The ticket seller has confirmed customer information may have been compromised during a "data security incident."

The company said it recently discovered an unauthorized third party had obtained information from a cloud database hosted by a third-party data services provider.

The breach happened during the Edmonton Oilers playoff run, as fans were snapping up tickets to games and watch parties.

"Based on our investigation to date, we determined that the unauthorized activity occurred between April 2, 2024, and May 18, 2024," Ticketmaster wrote in an email to users on Monday. "On May 23, 2024, we determined that some of your personal information may have been affected by the incident. We have not seen any additional unauthorized activity in the cloud database since we began our investigation."

The company says personal information of customers who bought tickets in Canada, the U.S. and Mexico is part of the breach, and information such as email, phone numbers, encrypted credit card information, as well as other personal information may have been compromised.

One communications expert calls the breach "egregious."

"Oftentimes, when there are data breaches like this, it's just personal information, it's maybe your name and address, possibly your birthdate, which are things that somebody would need to impersonate you. And to maybe change your banking information with a bit of social engineering," Evan Light of York University told CTV News on Tuesday.

"But the fact that in addition to your people's personal information, their credit card details were also revealed is pretty egregious. I don't think it's very commonplace."

Light says he isn't privy to Ticketmaster's digital security policies but wonders about the company's practices.

"Ticketmaster, Live Nation have taken advantage of the space, they operate in being generally unregulated, to create more or less a monopoly over live entertainment in North America, and ticket sales," he said.

"I think when you have an unregulated monopoly like that, then you have an entity that feels free to operate however it wishes. And whether there's cutting corners in terms of security for higher profitability or not, I don't know."
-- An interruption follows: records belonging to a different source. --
Lemma eliminate_rows_spec n col lu :
  zlen lu = n * n -> 0 <= col < n ->
  let pinv := finv (get lu (col * n + col)) in
  let lu' := for_range (col + 1) n (eliminate_row n col pinv) lu in
  zlen lu' = n * n /\
  forall i j, 0 <= i < n -> 0 <= j < n ->
    get lu' (i * n + j) =
    if col <? i then eliminated n col i (fmul (get lu (i * n + col)) pinv) lu i j else get lu (i * n + j).
Proof.
  intros Hlu Hc pinv lu'.
  set (P t v := zlen v = n * n /\ forall i j, 0 <= i < n -> 0 <= j < n ->
    get v (i * n + j) = if (col <? i) && (i <? t) then eliminated n col i (fmul (get lu (i * n + col)) pinv) lu i j else get lu (i * n + j)).
  unfold lu'. assert (HP : P n (for_range (col + 1) n (eliminate_row n col pinv) lu)).
  { apply for_range_ind; [lia|split; [done|intros i j Hi Hj; zbool; by try lia]|]. intros t v Ht [Hv H].
    destruct (eliminate_row_spec n col pinv t v Hv ltac:(lia) ltac:(lia)) as [Hv2 H2]. split; [done|]. intros i j Hi Hj.
    rewrite H2 by done. unfold eliminated at 1. rewrite !H by lia. unfold eliminated. zbool; subst; by try lia. }
  destruct HP as [Hv H]. split; [done|]. intros i j Hi Hj. rewrite H by done. zbool; by try lia.
Qed.
(** *** The factorisation *)

Definition upper (n : Z) (W : list F) (k j : Z) : F := if k <=? j then get W (k * n + j) else f0.

(** After [c] columns the rows of [m], in the order [rows], are the product of
    the unit lower triangle and the upper triangle stored in [lu], plus the
    rest still to be eliminated. *)
Record lu_inv (m : list F) (n c : Z) (lu : list F) (rows : list Z) : Prop := {
  lu_len : zlen lu = n * n;
  lu_rows : zlen rows = n;
  lu_range : forall i, 0 <= i < n -> 0 <= vget 0 rows i < n;
  lu_onto : forall k, 0 <= k < n -> exists i, 0 <= i < n /\ vget 0 rows i = k;
  lu_eq : forall i j, 0 <= i < n -> 0 <= j < n ->
    get m (vget 0 rows i * n + j) =
    fadd (fsum 0 (Z.min i c) (fun k => fmul (get lu (i * n + k)) (upper n lu k j)))
         (if (j <? i) && (j <? c) then f0 else get lu (i * n + j));
  lu_diag : forall k, 0 <= k < c -> get lu (k * n + k) <> f0
}.

Lemma lu_inv_start m n : 0 <= n -> zlen m = n * n -> lu_inv m n 0 m (for_range 0 n (fun i rows => vset rows i i) (assign n 0)).
Proof.
  intros Hn Hm. set (P t (v : list Z) := zlen v = n /\ forall i, 0 <= i < t -> vget 0 v i = i).
  assert (HP : P n (for_range 0 n (fun i rows => vset rows i i) (assign n 0))).
  { apply for_range_ind; [done|split; [by apply zlen_assign|lia]|]. intros t v Ht [Hv H].
    split; [by rewrite zlen_vset|]. intros i Hi. rewrite vget_vset by lia. zbool; [done|]. apply H. lia. }
  destruct HP as [Hr H]. split; [done|done|intros i Hi; rewrite H; lia|intros k Hk; exists k; by rewrite H| |lia].
  intros i j Hi Hj. rewrite H, fsum_empty by lia. zbool; ring.
Qed.

Lemma vget_swap n (rows : list Z) a b i :
  zlen rows = n -> 0 <= a < n -> 0 <= b < n -> 0 <= i < n ->
  vget 0 (vset (vset rows a (vget 0 rows b)) b (vget 0 rows a)) i = vget 0 rows (swap_index a b i).
Proof.
  intros Hr Ha Hb Hi. rewrite vget_vset by (rewrite ?zlen_vset; lia). rewrite vget_vset by lia. unfold swap_index.
  zbool; subst; done.
Qed.

Lemma swap_index_range n a b i : 0 <= a < n -> 0 <= b < n -> 0 <= i < n -> 0 <= swap_index a b i < n.
Proof. intros Ha Hb Hi. unfold swap_index. zbool; lia. Qed.

(** Exchanging two rows that are not yet eliminated. *)
Lemma lu_inv_swap m n c lu rows sel :
  lu_inv m n c lu rows -> 0 <= c < n -> c < sel < n ->
  lu_inv m n c (swap_ranges lu n sel c) (vset (vset rows sel (vget 0 rows c)) c (vget 0 rows sel)).
Proof.
  intros I Hc Hs. destruct (swap_ranges_spec lu n sel c (lu_len _ _ _ _ _ I) ltac:(lia) Hc ltac:(lia)) as [Hl Hg].
  pose proof (lu_rows _ _ _ _ _ I) as Hr. pose proof (fun i => vget_swap n rows sel c i Hr ltac:(lia) Hc) as Hv.
  split; [done|by rewrite !zlen_vset| | | |].
  - intros i Hi. rewrite Hv by done. apply (lu_range _ _ _ _ _ I). apply swap_index_range; lia.
  - intros k Hk. destruct (lu_onto _ _ _ _ _ I k Hk) as (i & Hi & E). exists (swap_index sel c i).
    pose proof (swap_index_range n sel c i ltac:(lia) Hc Hi). split; [done|]. rewrite Hv by done.
    replace (swap_index sel c (swap_index sel c i)) with i; [done|]. unfold swap_index at 2. zbool; unfold swap_index; zbool; lia.
  - intros i j Hi Hj. pose proof (swap_index_range n sel c i ltac:(lia) Hc Hi) as Hsi. rewrite Hv, Hg by done.
    rewrite (lu_eq _ _ _ _ _ I) by done. assert (Hm : Z.min (swap_index sel c i) c = Z.min i c) by (unfold swap_index; zbool; lia).
    rewrite Hm. f_equal.
    + apply fsum_ext. intros k Hk. f_equal; [rewrite Hg by lia; done|]. unfold upper. zbool; [|done].
      rewrite Hg by lia. unfold swap_index. zbool. done.
    + replace ((j <? swap_index sel c i) && (j <? c)) with ((j <? i) && (j <? c)); [done|]. unfold swap_index. zbool; done.
  - intros k Hk. rewrite Hg by lia. unfold swap_index at 1. zbool. by apply (lu_diag _ _ _ _ _ I).
Qed.

Lemma lu_inv_eliminate m n c lu rows :
  lu_inv m n c lu rows -> 0 <= c < n -> get lu (c * n + c) <> f0 ->
  lu_inv m n (c + 1) (for_range (c + 1) n (eliminate_row n c (finv (get lu (c * n + c)))) lu) rows.
Proof.
  intros I Hc Hp. destruct (eliminate_rows_spec n c lu (lu_len _ _ _ _ _ I) Hc) as [Hl Hg]. cbv zeta in Hl, Hg.
  set (lu' := for_range _ _ _ _) in *. set (p := get lu (c * n + c)) in *.
  assert (Hlow : forall i j, 0 <= i <= c -> 0 <= j < n -> get lu' (i * n + j) = get lu (i * n + j)) by (intros; rewrite Hg by lia; zbool; done).
  assert (Hup : forall k j, 0 <= k <= c -> 0 <= j < n -> upper n lu' k j = upper n lu k j)
    by (intros; unfold upper; zbool; [by apply Hlow|done]).
  split; [done|apply I|apply I|apply I| |].
  - intros i j Hi Hj. rewrite (lu_eq _ _ _ _ _ I) by done. destruct (Z.le_gt_cases i c) as [Hic|Hic].
    + replace (Z.min i (c + 1)) with (Z.min i c) by lia. f_equal; [|rewrite Hlow by lia; zbool; done].
      apply fsum_ext. intros k Hk. rewrite Hlow, Hup by lia. done.
    + replace (Z.min i c) with c by lia. replace (Z.min i (c + 1)) with (c + 1) by lia. rewrite fsum_snoc by lia.
      rewrite (fsum_ext 0 c (fun k => fmul (get lu' _) _) (fun k => fmul (get lu (i * n + k)) (upper n lu k j))).
      2: { intros k Hk. rewrite Hup, Hg by lia. unfold eliminated. zbool. done. }
      rewrite !Hg, Hup by lia. unfold eliminated, upper. fold p. zbool; subst; try (fold p); try ring; try (by field).
  - intros k Hk. destruct (Z.eq_dec k c) as [->|]; [by rewrite Hlow by lia|]. rewrite Hlow by lia. apply (lu_diag _ _ _ _ _ I). lia.
Qed.
(** *** Solving *)

Definition row_times (m : list F) (n i : Z) (x : Z -> F) : F := fsum 0 n (fun j => fmul (get m (i * n + j)) (x j)).
Definition rest (n c : Z) (W : list F) (i j : Z) : F := if (j <? i) && (j <? c) then f0 else get W (i * n + j).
Light says customers could consider credit monitoring, but ultimately, the safest choice is to cancel your credit card and consider your online security practices.

"It might be convenient if you buy tickets from Ticketmaster to let them just hold on to a credit card number," he said.

"But when you let the entity hold on to your credit card information, it means that it's kept somewhere by some third party under conditions you know nothing about."

Ticketmaster says it is working with outside experts on the breach and confirmed it is cooperating with U.S. federal enforcement agencies as well as credit cards and banks.

The company did not respond to CTV News Edmonton's questions, instead providing a link to a press release.

Customers are encouraged to monitor their accounts for unusual activity.

Canadian users affected by the incident are being offered identity monitoring through TransUnion.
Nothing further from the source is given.